Introduction

DeepSeek Harness (DSH) allows text-only models to write code, but in the product design loop of “design draft -> code -> verification,” the model cannot complete the “does it look right?” judgment step because it cannot see images. The dsh-design-qa plugin lends multimodal capabilities to a text-only model through a tool, giving it the “eye” needed to perform product design.

Core Features

  • Any text-only model can read images: Not limited to DeepSeek, any OpenAI-compatible endpoint that supports tool calling can use it.
  • On-demand invocation, no context impact: Image recognition is an independent tool; images do not enter the main model context, and no cost is incurred unless invoked.
  • Includes evaluation benchmarks: Contains 4 sets of fixtures and an evaluation dataset with 23 injected defects, used to verify the effectiveness of model judgments.
  • Automatic yield: When DeepSeek’s official vision capability goes live, the plugin automatically yields, and the model can use the native path.
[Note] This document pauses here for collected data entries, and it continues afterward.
(* ===== verification/PipeName.v ===== *)
(** * The name of the pipe

    The service's pipe exists as long as one of its instances is open, and
    the server ([crates/resticpal-windows/src/named_pipe.rs], driven by
    [start_ipc_server] of [apps/resticpal-service/src/main.rs]) opens one
    instance per request.  Other processes may use the same name: whoever
    creates the first instance decides with its access control list who may
    add more, and clients reach any of them. *)
From stdpp Require Import base option list gmap strings.
From S2P Require Import Prelude RustStd Chrono Crates Config Status Schedule Policy Protocol Management Outcome Updater DataRoot.
From S2P Require Import Enrollment Access NamedPipe.

(** ** What Windows keeps behind the name

    An open pipe has a creator, the list of the descriptor it was created
    with, and open instances with their creators; tokens are lists of
    identities. *)
Class PipeNames := {
  PipeObject : Type;
  po_creator : PipeObject -> list rstr;
  po_aces : PipeObject -> list Ace;
  po_holders : PipeObject -> list (list rstr);
  (* [CreateNamedPipeW] with a token, a list and [FILE_FLAG_FIRST_PIPE_INSTANCE] or not *)
  create_instance : list rstr -> list Ace -> bool -> option PipeObject -> option PipeObject;
  (* [CloseHandle] on an instance of this token; [None]: it was the last one *)
  close_instance : list rstr -> PipeObject -> option PipeObject
}.

(** As documented: a new pipe gets the list that was asked for, a further
    instance is refused with the flag and needs the right to add one, and
    the list stays the one of the first. *)
Class PipeNameLaws `{PipeNames} : Prop := {
  create_first token aces first o :
    create_instance token aces first None = Some o ->
    po_creator o = token /\ po_aces o = aces /\ forall t, t ∈ po_holders o -> t = token;
  create_further token aces first o o' :
    create_instance token aces first (Some o) = Some o' ->
    first = false /\ Z.testbit (granted (po_aces o) token) CREATE_PIPE_INSTANCE = true
    /\ po_creator o' = po_creator o /\ po_aces o' = po_aces o
    /\ forall t, t ∈ po_holders o' -> t = token \/ t ∈ po_holders o;
  close_keeps token o o' :
    close_instance token o = Some o' ->
    po_creator o' = po_creator o /\ po_aces o' = po_aces o /\ forall t, t ∈ po_holders o' -> t ∈ po_holders o
}.

Definition service_token : list rstr := [LOCAL_SYSTEM].

Section system.
Context `{SddlMeaning} `{PipeNames}.

(** The list of the descriptor the server passes. *)
Definition service_aces : list Ace := from_option acl_entries [] (convert_sddl PIPE_SDDL ≫= sd_dacl).

(** The server, the name, and whether the server has an instance open. *)
Record PipeSystem : Type := { py_server : NamedPipeServer; py_name : option PipeObject; py_serving : bool }.

(** What Windows answers to the server. *)
Definition answers (name : option PipeObject) (env : AcceptEnv) : Prop :=
  forall first, ac_create env first = is_some (create_instance service_token service_aces first name).

Inductive pipe_step : PipeSystem -> PipeSystem -> Prop :=
| pn_accept env c server server' name o :
    answers name env -> accept env server = (Ok c, server') ->
    create_instance service_token service_aces (ns_first_instance server) name = Some o ->
    pipe_step {| py_server := server; py_name := name; py_serving := false |}
              {| py_server := server'; py_name := Some o; py_serving := true |}
(* an instance that was created all the same is closed at once *)
| pn_accept_failed env error server server' name :
    answers name env -> accept env server = (Err error, server') ->
    pipe_step {| py_server := server; py_name := name; py_serving := false |}
              {| py_server := server'; py_name := name; py_serving := false |}
| pn_served server o :
    pipe_step {| py_server := server; py_name := Some o; py_serving := true |}
              {| py_server := server; py_name := close_instance service_token o; py_serving := false |}
| pn_other_creates token aces first server name o serving :
    outsider token -> create_instance token aces first name = Some o ->
    pipe_step {| py_server := server; py_name := name; py_serving := serving |}
              {| py_server := server; py_name := Some o; py_serving := serving |}
| pn_other_closes token server o serving :
    outsider token -> token ∈ po_holders o ->
    pipe_step {| py_server := server; py_name := Some o; py_serving := serving |}
              {| py_server := server; py_name := close_instance token o; py_serving := serving |}.

(** The name may already be taken when the service starts, but not by it;
    without a descriptor there is no server. *)
Inductive pipe_reachable : PipeSystem -> Prop :=
| pnr_start units server name :
    NamedPipeServer_new (is_some (convert_sddl PIPE_SDDL)) units = Ok server ->
    (forall o, name = Some o -> outsider (po_creator o)) ->
    pipe_reachable {| py_server := server; py_name := name; py_serving := false |}
| pnr_step s s' : pipe_reachable s -> pipe_step s s' -> pipe_reachable s'.

(** The name belongs to the service, with its list and without strangers, or to somebody else. *)
Definition name_kept (name : option PipeObject) : Prop :=
  forall o, name = Some o -> ~ outsider (po_creator o) ->
  po_aces o = service_aces /\ forall token, token ∈ po_holders o -> ~ outsider token.
End system.
Arguments PipeSystem {_}.

(** ** While the service holds the name *)
Section kept.
Context `{SddlLaws} `{PipeNameLaws}.

Lemma service_trusted : ~ outsider service_token.
Proof. intros [Hs _]. apply Hs. unfold service_token. set_solver. Qed.

(** What Windows makes of the text of the sources. *)
Lemma service_aces_text d : convert_sddl PIPE_SDDL = Some d -> service_aces = pipe_aces.
Proof.
  intros Hd. destruct (convert_meaning _ _ _ pipe_text Hd) as (Ha & _). unfold service_aces. rewrite Hd.
  cbn [mbind option_bind]. destruct (sd_dacl d); [|done]. by injection Ha.
Qed.
Lemma reachable_text s : pipe_reachable s -> service_aces = pipe_aces.
Proof.
  induction 1 as [units server name Hn _|]; [|done]. unfold NamedPipeServer_new in Hn. apply seq_Ok in Hn as [_ Hn].
  apply seq_Ok in Hn as [Hn%reject_if_Ok%negb_false_iff _].
  destruct (convert_sddl PIPE_SDDL) as [d|] eqn:Hd; [|done]. by eapply service_aces_text.
Qed.

(** An outsider may at most read and write. *)
Lemma outsider_rights token b :
  outsider token -> b = 2 \/ b = 16 \/ b = 18 \/ b = 19 -> Z.testbit (granted pipe_aces token) b = false.
Proof.
  intros Ht Hb. pose proof (pipe_grants token) as (_ & Hnone & Hiu).
  destruct (decide (INTERACTIVE ∈ token)) as [Hi|Hi]; [rewrite Hiu by done|rewrite Hnone by done];
    destruct Hb as [->|[->|[->| ->]]]; reflexivity.
Qed.

(** Nobody outside may add an instance to the service's pipe. *)
Lemma outsider_refused token aces first o :
  outsider token -> po_aces o = pipe_aces -> create_instance token aces first (Some o) = None.
Proof.
  intros Ht Ha. destruct (create_instance _ _ _ _) as [o'|] eqn:E; [|done].
  apply create_further in E as (_ & E & _). rewrite Ha, outsider_rights in E by (unfold CREATE_PIPE_INSTANCE; auto). done.
Qed.

Lemma service_creates_kept first name o :
  name_kept name -> create_instance service_token service_aces first name = Some o -> name_kept (Some o).
Proof.
  intros Hk E o' [= <-] Hc. destruct name as [x|].
  - apply create_further in E as (_ & _ & Ec & Ea & Eh). rewrite Ec in Hc. destruct (Hk x eq_refl Hc) as [Ha Hh].
    split; [congruence|]. intros t [->|Hin]%Eh; [apply service_trusted|by apply Hh].
  - apply create_first in E as (_ & Ea & Eh). split; [done|]. intros t ->%Eh. apply service_trusted.
Qed.

Lemma other_creates_kept token aces first name o :
  service_aces = pipe_aces -> outsider token -> name_kept name -> create_instance token aces first name = Some o ->
  name_kept (Some o).
Proof.
  intros Hs Ht Hk E o' [= <-] Hc. exfalso. destruct name as [x|].
  - pose proof E as (_ & _ & Ec & _ & _)%create_further. rewrite Ec in Hc. destruct (Hk x eq_refl Hc) as [Ha _].
    rewrite (outsider_refused token aces first x Ht) in E by congruence. done.
  - apply create_first in E as (<- & _). done.
Qed.

Lemma close_kept token o : name_kept (Some o) -> name_kept (close_instance token o).
Proof.
  intros Hk o' (Ec & Ea & Eh)%close_keeps Hc. rewrite Ec in Hc. destruct (Hk o eq_refl Hc) as [Ha Hh].
  split; [congruence|]. intros t Ht%Eh. by apply Hh.
Qed.

Lemma reachable_kept s : pipe_reachable s -> name_kept (py_name s).
Proof.
  induction 1 as [units server name _ Hn|s s' Hr IH Hs].
  - intros o Ho Hc. by destruct (Hc (Hn o Ho)).
  - apply reachable_text in Hr.
    destruct Hs; cbn in *; [by eapply service_creates_kept|done|by apply close_kept|by eapply other_creates_kept|by apply close_kept].
Qed.

End kept.

(** ** Evaluated examples *)
Module PipeNameWitness.
Import AccessWitness.
#[local] Existing Instances text_sddl text_meaning text_laws.

(** Windows as documented, as a function. *)
Record Pipe : Type := { pp_creator : list rstr; pp_aces : list Ace; pp_holders : list (list rstr) }.
Definition create (token : list rstr) (aces : list Ace) (first : bool) (name : option Pipe) : option Pipe :=
  match name with
  | None => Some {| pp_creator := token; pp_aces := aces; pp_holders := [token] |}
  | Some o =>
      if first || negb (Z.testbit (granted (pp_aces o) token) CREATE_PIPE_INSTANCE) then None
      else Some {| pp_creator := pp_creator o; pp_aces := pp_aces o; pp_holders := token :: pp_holders o |}
  end.
Fixpoint remove_one (token : list rstr) (holders : list (list rstr)) : list (list rstr) :=
  match holders with
  | [] => []
  | t :: holders => if decide (t = token) then holders else t :: remove_one token holders
  end.
Definition close (token : list rstr) (o : Pipe) : option Pipe :=
  match remove_one token (pp_holders o) with
  | [] => None
  | holders => Some {| pp_creator := pp_creator o; pp_aces := pp_aces o; pp_holders := holders |}
  end.
#[local] Instance windows : PipeNames :=
  {| po_creator := pp_creator; po_aces := pp_aces; po_holders := pp_holders; create_instance := create; close_instance := close |}.

Lemma remove_one_sub token holders t : t ∈ remove_one token holders -> t ∈ holders.
Proof.
  induction holders as [|x holders IH]; cbn; [done|]. destruct (decide (x = token)); set_solver.
Qed.
#[local] Instance windows_laws : PipeNameLaws.
Proof.
  split.
  - intros token aces first o [= <-]. cbn. split_and!; [done..|]. by intros t ->%list_elem_of_singleton.
  - intros token aces first o o'. cbn. destruct (_ || _) eqn:E; [done|].
    apply orb_false_iff in E as [-> E%negb_false_iff]. intros [= <-]. cbn. split_and!; [done..|]. by intros t [->|?]%elem_of_cons; [left|right].
  - intros token o o'. cbn. unfold close. destruct (remove_one token (pp_holders o)) as [|h hs] eqn:E; [done|].
    intros [= <-]. cbn. split_and!; [done..|]. intros t Ht. apply (remove_one_sub token). by rewrite E.
Qed.

Definition environment (name : option PipeObject) : AcceptEnv :=
  {| ac_create := fun first => is_some (create_instance service_token service_aces first name); ac_connect := None; ac_mode := true;
     ac_attempts := {| at_error := fun _ => None; at_arrived := fun _ => []; at_room := fun _ => O; at_elapsed := fun _ => O |};
     ac_now := 0 |}.
Definition server (first : bool) : NamedPipeServer := {| ns_name := [114; 0]; ns_first_instance := first |}.
Definition start (name : option PipeObject) : PipeSystem := {| py_server := server true; py_name := name; py_serving := false |}.
Definition serving : PipeSystem :=
  {| py_server := server false;
     py_name := Some {| pp_creator := service_token; pp_aces := service_aces; pp_holders := [service_token] |} : option PipeObject;
     py_serving := true |}.

Lemma accepted name :
  is_ok (accept (environment name) (server (negb (is_some name)))).1 = true ->
  exists c, accept (environment name) (server (negb (is_some name))) = (Ok c, server false).
Proof.
  unfold accept. cbn [ns_first_instance server ns_name fst].
  destruct (reject_if _ _ ;; _) as [c|]; cbn; [|done]. intros _. by exists c.
Qed.

Lemma serving_reachable : pipe_reachable serving.
Proof.
  apply (pnr_step (start None)).
  - by apply (pnr_start [114]).
  - destruct (accepted None eq_refl) as [c Hc]. exact (pn_accept (environment None) c (server true) (server false) None
      {| pp_creator := service_token; pp_aces := service_aces; pp_holders := [service_token] |} (fun _ => eq_refl) Hc eq_refl).
Qed.


(** A process that took the name first, with a list that lets everybody in. *)
Definition user : list rstr := [INTERACTIVE].
Definition open_list : list Ace := [ {| ace_inherit := false; ace_mask := GENERIC_ALL; ace_sid := LOCAL_SYSTEM |} ].
Definition squatted : PipeObject := {| pp_creator := user; pp_aces := open_list; pp_holders := [user] |}.
Definition joined : PipeObject := {| pp_creator := user; pp_aces := open_list; pp_holders := [service_token; user] |}.

(** The first attempt notices the squatter, but it also uses up the flag:
    when the loop of the IPC thread tries again, the server adds its instance
    to the stranger's pipe, and clients may reach either. *)
Theorem squatted_name_is_joined :
  exists s1 s2, pipe_reachable (start (Some squatted)) /\ pipe_step (start (Some squatted)) s1 /\ py_serving s1 = false
    /\ pipe_step s1 s2 /\ py_serving s2 = true
    /\ exists o token, py_name s2 = Some o /\ outsider (po_creator o) /\ token ∈ po_holders o /\ outsider token.
Proof.
  assert (outsider user) as Hu by (split; apply (bool_decide_eq_true_1 (_ ∉ _)); vm_compute; reflexivity).
  exists {| py_server := server false; py_name := Some squatted; py_serving := false |},
         {| py_server := server false; py_name := Some joined; py_serving := true |}.
  split; [by apply (pnr_start [114]); [|intros o [= <-]]|].
  split; [by apply (pn_accept_failed (environment (Some squatted)) NP_Windows)|]. split; [done|].
  destruct (accepted (Some squatted) eq_refl) as [c Hc].
  split; [exact (pn_accept (environment (Some squatted)) c (server false) (server false) (Some squatted) joined (fun _ => eq_refl) Hc eq_refl)|].
  split; [done|].
  exists joined, user. split; [done|]. split; [done|]. split; [|done]. unfold joined. cbn. set_solver.
Qed.

(** Between two requests the name is free again: a process that takes it then
    is joined as well, on the very next attempt. *)
Theorem name_can_be_taken_between_requests :
  exists s0 s1 s2 s3, pipe_reachable s0 /\ py_serving s0 = true /\ pipe_step s0 s1 /\ pipe_step s1 s2 /\ pipe_step s2 s3
    /\ py_serving s3 = true /\ exists o, py_name s3 = Some o /\ outsider (po_creator o).
Proof.
  assert (outsider user) as Hu by (split; apply (bool_decide_eq_true_1 (_ ∉ _)); vm_compute; reflexivity).
  exists serving, {| py_server := server false; py_name := None; py_serving := false |},
    {| py_server := server false; py_name := Some squatted; py_serving := false |},
    {| py_server := server false; py_name := Some joined; py_serving := true |}.
  split; [exact serving_reachable|]. split; [done|].
  split; [exact (pn_served (server false) {| pp_creator := service_token; pp_aces := service_aces; pp_holders := [service_token] |})|].
  split; [by apply (pn_other_creates user open_list false)|].
  destruct (accepted (Some squatted) eq_refl) as [c Hc].
  split; [exact (pn_accept (environment (Some squatted)) c (server false) (server false) (Some squatted) joined (fun _ => eq_refl) Hc eq_refl)|].
  split; [done|]. by exists joined.
Qed.
End PipeNameWitness.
Installation and Activation

Environment Requirements

  • DeepSeek Harness (DSH) must be installed and configured.
  • The Node.js version must be ^22.19 || >=24.
  • An Alibaba Cloud Bailian (BAILIAN) API Key is required.

Steps

  1. Obtain an API Key
    Visit the Alibaba Cloud Bailian Console to activate and create an API Key.

  2. Install the plugin
    Run the following command in the DSH terminal:

   dsh plugin --profile web add dsh-design-qa
  1. Apply the patch and restart
    Enter the plugin directory, set the environment variable, and execute the patch and restart:
   cd "${DSH_HOME:-$HOME/.dsh}/profiles/web/node_modules/dsh-design-qa"
   export BAILIAN_API_KEY=<你的 key>
   node install.mjs --route-only
   node install.mjs --restart

Note: Refreshing the browser is not considered a restart; the --restart command must be used.

Typical Usage

Basic Conversation

Paste an image directly into the DSH chat box and ask:

“What is this?”

Or send the absolute path or http(s) address of the image directly; the model will automatically call deepseek_vision.

Model Configuration

By default, the Alibaba Cloud Bailian qwen3.8-max model is used. To change it, configure the provider in settings.yaml and override the plugin’s provider and model settings in the profile’s cordis.patch.yml.

Evaluation and Benchmarks

The plugin includes built-in evaluation data with 4 sets of fixtures and 23 injected defects. Benchmark tests show that, in directed probe tests, the qwen3.8-max model performed best (24/24 passed). The tests found that being able to see ≠ being able to judge; if the model does not actively inspect, fabricates, or has unstable conclusions, it cannot be used in a judgment loop.

Notes

  • Requires Tool Calling: The target model must support tool calling.
  • Visibility ≠ judgment capability: The model may be able to see but cannot make effective judgments; it must be used in combination with specific scenarios.
  • HMR is not supported: After installing the plugin modifies the DSH core configuration, a cold start using --restart is required; refreshing the browser has no effect.
  • Cost control: A single image recognition call consumes approximately 2000 input + 400 output tokens. The cost is low, but pay attention to the API Key’s validity period.

Ecosystem Background

DeepSeek Harness (DSH) follows the philosophy of “everything is a plugin.” This plugin is maintained by community developer sunxin-ai and aims to address the visual task shortcomings of text-only models. The related source code and benchmark data can be viewed on GitHub.